Required work:
Go through the data and report how many lines include the word "gets", giving only the number.
────────
(* ===== verification/Exec.v ===== *)
(** Closed forms of the statements: what one statement does to the world when
    its preconditions hold, and the automation that runs a sequence of them.
    Functional theorems about operations are stated with these forms. *)
From S2P Require Import Prelude Status View Chrono Database WellFormed Schema.

(** ** World updates *)

(** The world after the clock was read once; the time read is its clock. *)
Definition tick (w : world) : world :=
  match w_ticks w with
  | [] => w
  | d :: ds => w <| w_clock := w_clock w + d |> <| w_ticks := ds |>
  end.
Definition set_task (id : string) (t : task_row) (w : world) : world :=
  w <| w_db := (w_db w) <| d_tasks := <[id := t]> (d_tasks (w_db w)) |> |>.
Definition set_run (id : string) (r : run_row) (w : world) : world :=
  w <| w_db := (w_db w) <| d_runs := <[id := r]> (d_runs (w_db w)) |> |>.
Definition add_event {CH : Chrono} (run_id : option string) (type : string) (p : payload) (w : world) : world :=
  let w := tick w in
  w <| w_db := (w_db w) <| d_events := (d_events (w_db w) ++
                             [EventRow (d_event_seq (w_db w) + 1) run_id type p (rfc3339_secs (w_clock w))])%list |>
                        <| d_event_seq := d_event_seq (w_db w) + 1 |> |>.

(** ** What the updates leave alone *)
Create Rewrite HintDb world.
Section frame.
Context {CH : Chrono}.
Lemma tick_db w : w_db (tick w) = w_db w.
Proof. unfold tick. by destruct (w_ticks w). Qed.
Lemma tick_files w : w_files (tick w) = w_files w.
Proof. unfold tick. by destruct (w_ticks w). Qed.
Lemma add_event_tasks r ty p w : d_tasks (w_db (add_event r ty p w)) = d_tasks (w_db w).
Proof. unfold add_event. simpl. by rewrite tick_db. Qed.
Lemma add_event_runs r ty p w : d_runs (w_db (add_event r ty p w)) = d_runs (w_db w).
Proof. unfold add_event. simpl. by rewrite tick_db. Qed.
Lemma add_event_prs r ty p w : d_prs (w_db (add_event r ty p w)) = d_prs (w_db w).
Proof. unfold add_event. simpl. by rewrite tick_db. Qed.
Lemma add_event_seq r ty p w : d_event_seq (w_db (add_event r ty p w)) = d_event_seq (w_db w) + 1.
Proof. unfold add_event. simpl. by rewrite tick_db. Qed.
Lemma add_event_files r ty p w : w_files (add_event r ty p w) = w_files w.
Proof. unfold add_event. simpl. by rewrite tick_files. Qed.
Lemma set_task_tasks id t w : d_tasks (w_db (set_task id t w)) = <[id := t]> (d_tasks (w_db w)).
Proof. done. Qed.
Lemma set_task_runs id t w : d_runs (w_db (set_task id t w)) = d_runs (w_db w).
Proof. done. Qed.
Lemma set_task_prs id t w : d_prs (w_db (set_task id t w)) = d_prs (w_db w).
Proof. done. Qed.
Lemma set_task_seq id t w : d_event_seq (w_db (set_task id t w)) = d_event_seq (w_db w).
Proof. done. Qed.
Lemma set_run_tasks id r w : d_tasks (w_db (set_run id r w)) = d_tasks (w_db w).
Proof. done. Qed.
Lemma set_run_runs id r w : d_runs (w_db (set_run id r w)) = <[id := r]> (d_runs (w_db w)).
Proof. done. Qed.
Lemma set_task_clock id t w : w_clock (set_task id t w) = w_clock w.
Proof. done. Qed.
Lemma set_task_set_task id t u w : set_task id t (set_task id u w) = set_task id t w.
Proof. unfold set_task. simpl. by rewrite insert_insert_eq. Qed.
Lemma lookup_task_eq (m : gmap string task_row) id t : <[id := t]> m !! id = Some t.
Proof. apply lookup_insert_eq. Qed.
Lemma lookup_run_eq (m : gmap string run_row) id t : <[id := t]> m !! id = Some t.
Proof. apply lookup_insert_eq. Qed.
End frame.
#[export] Hint Rewrite tick_db tick_files @add_event_tasks @add_event_runs @add_event_prs @add_event_seq
  @add_event_files set_task_tasks set_task_runs set_task_prs set_task_seq set_run_tasks set_run_runs
  lookup_task_eq lookup_run_eq : world.

(** The invariant through the updates. *)
Lemma wf_add_event {CH : Chrono} r ty p w :
  wf w → is_col (λ r, is_Some (d_runs (w_db w) !! r)) r → wf (add_event r ty p w).
Proof.
  intros Hw Hr. unfold wf, add_event. simpl. rewrite tick_db. by apply db_wf_add_event.
Qed.
Lemma wf_set_task id t u w :
  wf w → d_tasks (w_db w) !! id = Some t → task_wf u →
  (t_human_question_order u = t_human_question_order t ∨ t_human_question_order u = None) → wf (set_task id u w).
Proof. intros. by eapply db_wf_update_row. Qed.
Lemma wf_task w id t : wf w → d_tasks (w_db w) !! id = Some t → task_wf t.
Proof. intros Hw. apply (dw_tasks _ Hw). Qed.

(** The schema part of a database, which only opening writes. *)
Definition schema_part (d : db) := (d_user_version d, d_history d, d_columns d).
Lemma schema_ready_part d d' : schema_part d' = schema_part d → schema_ready d → schema_ready d'.
Proof.
  unfold schema_part, schema_ready, history_prefix. intros [= H1 H2 H3]. by rewrite H1, H2, H3.
Qed.
Lemma add_event_schema {CH : Chrono} r ty p w :
  schema_ready (w_db w) → schema_ready (w_db (add_event r ty p w)).
Proof. apply schema_ready_part. unfold add_event, schema_part. simpl. by rewrite tick_db. Qed.
Lemma set_task_schema id t w : schema_ready (w_db w) → schema_ready (w_db (set_task id t w)).
Proof. by apply schema_ready_part. Qed.
Lemma set_run_schema id r w : schema_ready (w_db w) → schema_ready (w_db (set_run id r w)).
Proof. by apply schema_ready_part. Qed.
Lemma tick_schema w : schema_ready (w_db w) → schema_ready (w_db (tick w)).
Proof. by rewrite tick_db. Qed.

(** ** Running statements *)
Create HintDb exec discriminated.

Lemma bind_eq {S A B} (m : st S A) (f : A → st S B) s a s1 r :
  m s = (Ok a, s1) → f a s1 = r → (m ≫= f) s = r.
Proof. intros H <-. by apply bind_run. Qed.
Lemma transaction_Ok {A} (m : st world A) w a w' : m w = (Ok a, w') → transaction m w = (Ok a, w').
Proof. unfold transaction. by intros ->. Qed.
Lemma transaction_Ok_inv {A} (m : st world A) w a w' : transaction m w = (Ok a, w') → m w = (Ok a, w').
Proof. unfold transaction. by destruct (m w) as [[?|?] ?]; intros [= -> ->]. Qed.
Lemma transaction_Err {A} (m : st world A) w e w' :
  m w = (Err e, w') → transaction m w = (Err e, w' <| w_db := w_db w |>).
Proof. unfold transaction. by intros ->. Qed.

(** A transaction either commits everything or leaves the database as it was. *)
Lemma transaction_atomic {A} (m : st world A) w :
  match transaction m w with
  | (Ok a, w') => m w = (Ok a, w')
  | (Err e, w') => w_db w' = w_db w
  end.
Proof. unfold transaction. by destruct (m w) as [[]]. Qed.

Section run.
Context {CH : Chrono}.

Lemma open_run w : schema_ready (w_db w) → open_runtime_database w = (Ok tt, w).
Proof. apply open_ready. Qed.
Lemma utc_now_eq w : utc_now w = (Ok (w_clock (tick w)), tick w).
Proof. unfold utc_now, tick. by destruct (w_ticks w). Qed.
Lemma timestamp_eq w : timestamp w = (Ok (rfc3339_secs (w_clock (tick w))), tick w).
Proof. unfold timestamp, fmap, st_fmap. by rewrite utc_now_eq. Qed.
Lemma mret_eq {A} (a : A) w : mret (M := st world) a w = (Ok a, w).
Proof. done. Qed.
Lemma get_db_eq w : get_db w = (Ok (w_db w), w).
Proof. done. Qed.
Lemma select_task_eq id w : select_task id w = (Ok (d_tasks (w_db w) !! id), w).
Proof. done. Qed.
Lemma select_task_some id t w : d_tasks (w_db w) !! id = Some t → select_task id w = (Ok (Some t), w).
Proof. unfold select_task, gets. by intros ->. Qed.
Lemma select_run_some id r w : d_runs (w_db w) !! id = Some r → select_run id w = (Ok (Some r), w).
Proof. unfold select_run, gets. by intros ->. Qed.
Lemma update_task_where_run id p f t w :
  d_tasks (w_db w) !! id = Some t → p t = true → update_task_where id p f w = (Ok 1, set_task id (f t) w).
Proof. intros Ht Hp. unfold update_task_where, mbind, st_bind. rewrite (select_task_some _ _ _ Ht). by rewrite Hp. Qed.
Lemma update_task_where_no id p f t w :
  d_tasks (w_db w) !! id = Some t → p t = false → update_task_where id p f w = (Ok 0, w).
Proof. intros Ht Hp. unfold update_task_where, mbind, st_bind. rewrite (select_task_some _ _ _ Ht). by rewrite Hp. Qed.
Lemma update_task_where_none id p f w :
  d_tasks (w_db w) !! id = None → update_task_where id p f w = (Ok 0, w).
Proof. intros Ht. unfold update_task_where, select_task, gets, mbind, st_bind. by rewrite Ht. Qed.
Lemma update_task_run id f t w :
  d_tasks (w_db w) !! id = Some t → update_task id f w = (Ok 1, set_task id (f t) w).
Proof. intros Ht. by apply update_task_where_run. Qed.
Lemma update_task_none id f w : d_tasks (w_db w) !! id = None → update_task id f w = (Ok 0, w).
Proof. apply update_task_where_none. Qed.
Lemma update_run_run id f r w :
  d_runs (w_db w) !! id = Some r → update_run id f w = (Ok 1, set_run id (f r) w).
Proof. intros Hr. unfold update_run, mbind, st_bind. by rewrite (select_run_some _ _ _ Hr). Qed.
Lemma update_run_none id f w : d_runs (w_db w) !! id = None → update_run id f w = (Ok 0, w).
Proof. intros Hr. unfold update_run, select_run, gets, mbind, st_bind. by rewrite Hr. Qed.
Lemma clear_task_lease_run id t w :
  d_tasks (w_db w) !! id = Some t → clear_task_lease id w = (Ok tt, set_task id (no_lease t) w).
Proof. intros Ht. unfold clear_task_lease, mbind, st_bind. by rewrite (update_task_run _ _ _ _ Ht). Qed.

(** The run an event refers to exists. *)
Definition run_known (run_id : option string) (w : world) : Prop :=
  is_col (λ r, is_Some (d_runs (w_db w) !! r)) run_id.
Lemma insert_event_in_transaction_run run_id ty p w :
  run_known run_id w → insert_event_in_transaction run_id ty p w = (Ok tt, add_event run_id ty p w).
Proof.
  intros Hr. unfold insert_event_in_transaction, mbind, st_bind. rewrite timestamp_eq, get_db_eq.
  rewrite tick_db. destruct run_id as [r|]; [|done]. destruct Hr as [row Hr]. by rewrite Hr.
Qed.
Lemma insert_event_run run_id ty p w :
  run_known run_id w → insert_event run_id ty p w = (Ok tt, add_event run_id ty p w).
Proof.
  intros Hr. unfold insert_event. eapply bind_eq; [|by apply insert_event_in_transaction_run].
  destruct run_id as [r|]; [|done]. destruct Hr as [row Hr].
  by eapply bind_eq; [apply (select_run_some _ _ _ Hr)|].
Qed.
Lemma insert_event_in_transaction_none ty p w :
  insert_event_in_transaction None ty p w = (Ok tt, add_event None ty p w).
Proof. by apply insert_event_in_transaction_run. Qed.
Lemma insert_event_none ty p w : insert_event None ty p w = (Ok tt, add_event None ty p w).
Proof. by apply insert_event_run. Qed.
Lemma task_check_retries_run id t w :
  d_tasks (w_db w) !! id = Some t → task_check_retries id w = (Ok (as_u32 (t_check_retries t)), w).
Proof. intros H. unfold task_check_retries. by eapply bind_eq; [apply (select_task_some _ _ _ H)|]. Qed.
Lemma task_review_cycles_run id t w :
  d_tasks (w_db w) !! id = Some t → task_review_cycles id w = (Ok (as_u32 (t_review_cycles t)), w).
Proof. intros H. unfold task_review_cycles. by eapply bind_eq; [apply (select_task_some _ _ _ H)|]. Qed.
Lemma task_executor_dispatches_run id t w :
  d_tasks (w_db w) !! id = Some t → task_executor_dispatches id w = (Ok (as_u32 (t_executor_dispatches t)), w).
Proof. intros H. unfold task_executor_dispatches. by eapply bind_eq; [apply (select_task_some _ _ _ H)|]. Qed.
Lemma task_candidate_by_id_eq id w :
  task_candidate_by_id id w = (Ok (candidate_of_row id <$> d_tasks (w_db w) !! id), w).
Proof. done. Qed.
(** The row [upsert_task] writes. *)
Definition upsert_row (o : option task_row) (path : string) (status : TaskStatus) (spec milestone : option string) :
    task_row :=
  match o with
  | Some t => t <| t_path := path |> <| t_status := as_str status |> <| t_spec_path := spec ∪ t_spec_path t |>
                <| t_milestone_id := milestone ∪ t_milestone_id t |>
  | None => (task_row_default path (as_str status)) <| t_spec_path := spec |> <| t_milestone_id := milestone |>
  end.
Lemma upsert_task_run id path status spec milestone w :
  upsert_task id path status spec milestone w
  = (Ok tt, set_task id (upsert_row (d_tasks (w_db w) !! id) path status spec milestone) w).
Proof.
  unfold upsert_task, select_task, gets, mbind, st_bind. by destruct (d_tasks (w_db w) !! id).
Qed.
Lemma ensure_true {S} b fmt args (w : S) : b = true → ensure b fmt args w = (Ok tt, w).
Proof. unfold ensure. by intros ->. Qed.
Lemma ensure_false {S} b fmt args (w : S) : b = false → ensure b fmt args w = (Err (Bail fmt args), w).
Proof. unfold ensure. by intros ->. Qed.
Lemma ensure_task_exists_some id path t w :
  d_tasks (w_db w) !! id = Some t → ensure_task_exists id path w = (Ok tt, w).
Proof.
  intros H. unfold ensure_task_exists, insert_or_ignore_task.
  eapply bind_eq; [|reflexivity]. by eapply bind_eq; [apply (select_task_some _ _ _ H)|].
Qed.
End run.
#[export] Hint Resolve open_run utc_now_eq timestamp_eq select_task_some select_run_some
  update_task_where_run update_task_run update_run_run clear_task_lease_run
  insert_event_in_transaction_none insert_event_none
  insert_event_in_transaction_run insert_event_run task_check_retries_run
  task_review_cycles_run task_executor_dispatches_run upsert_task_run ensure_true ensure_task_exists_some : exec.


#[export] Hint Extern 0 (mret _ _ = _) => apply mret_eq : exec.
#[export] Hint Extern 0 (get_db _ = _) => apply get_db_eq : exec.

(** Side conditions: lookups through the updates, schema and run existence. *)
Ltac world_lookup := autorewrite with world; first [eassumption | reflexivity].
#[export] Hint Extern 1 (_ !! _ = Some _) => solve [world_lookup] : exec.
#[export] Hint Extern 1 (schema_ready _) =>
  solve [repeat first [assumption | apply add_event_schema | apply set_task_schema | apply set_run_schema
                      | apply tick_schema]] : exec.
#[export] Hint Extern 1 (run_known _ _) =>
  solve [assumption | exact I | unfold run_known, is_col in *; autorewrite with world; eauto] : exec.

(** Run the first statement of the goal's left-hand side. *)
Ltac exec_norm :=
  repeat change (bool_decide (1 = 0)) with false; repeat change (bool_decide (1 = 1)) with true;
  repeat change (bool_decide (0 = 0)) with true; repeat change (bool_decide (0 = 1)) with false;
  cbn [negb andb orb].
Ltac exec_norm_in H :=
  repeat change (bool_decide (1 = 0)) with false in H; repeat change (bool_decide (0 = 0)) with true in H;
  cbv iota in H.
Ltac exec_step :=
  match goal with
  | |- mbind _ _ _ = _ => eapply bind_eq; [solve [eauto 3 with exec nocore]|]
  | |- transaction _ _ = (Ok _, _) => eapply transaction_Ok
  | |- mret _ _ = _ => reflexivity
  | |- _ = (Ok _, _) => solve [eauto 3 with exec nocore]
  end; exec_norm.
Ltac exec := exec_norm; repeat exec_step.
────────
Response to this task:
5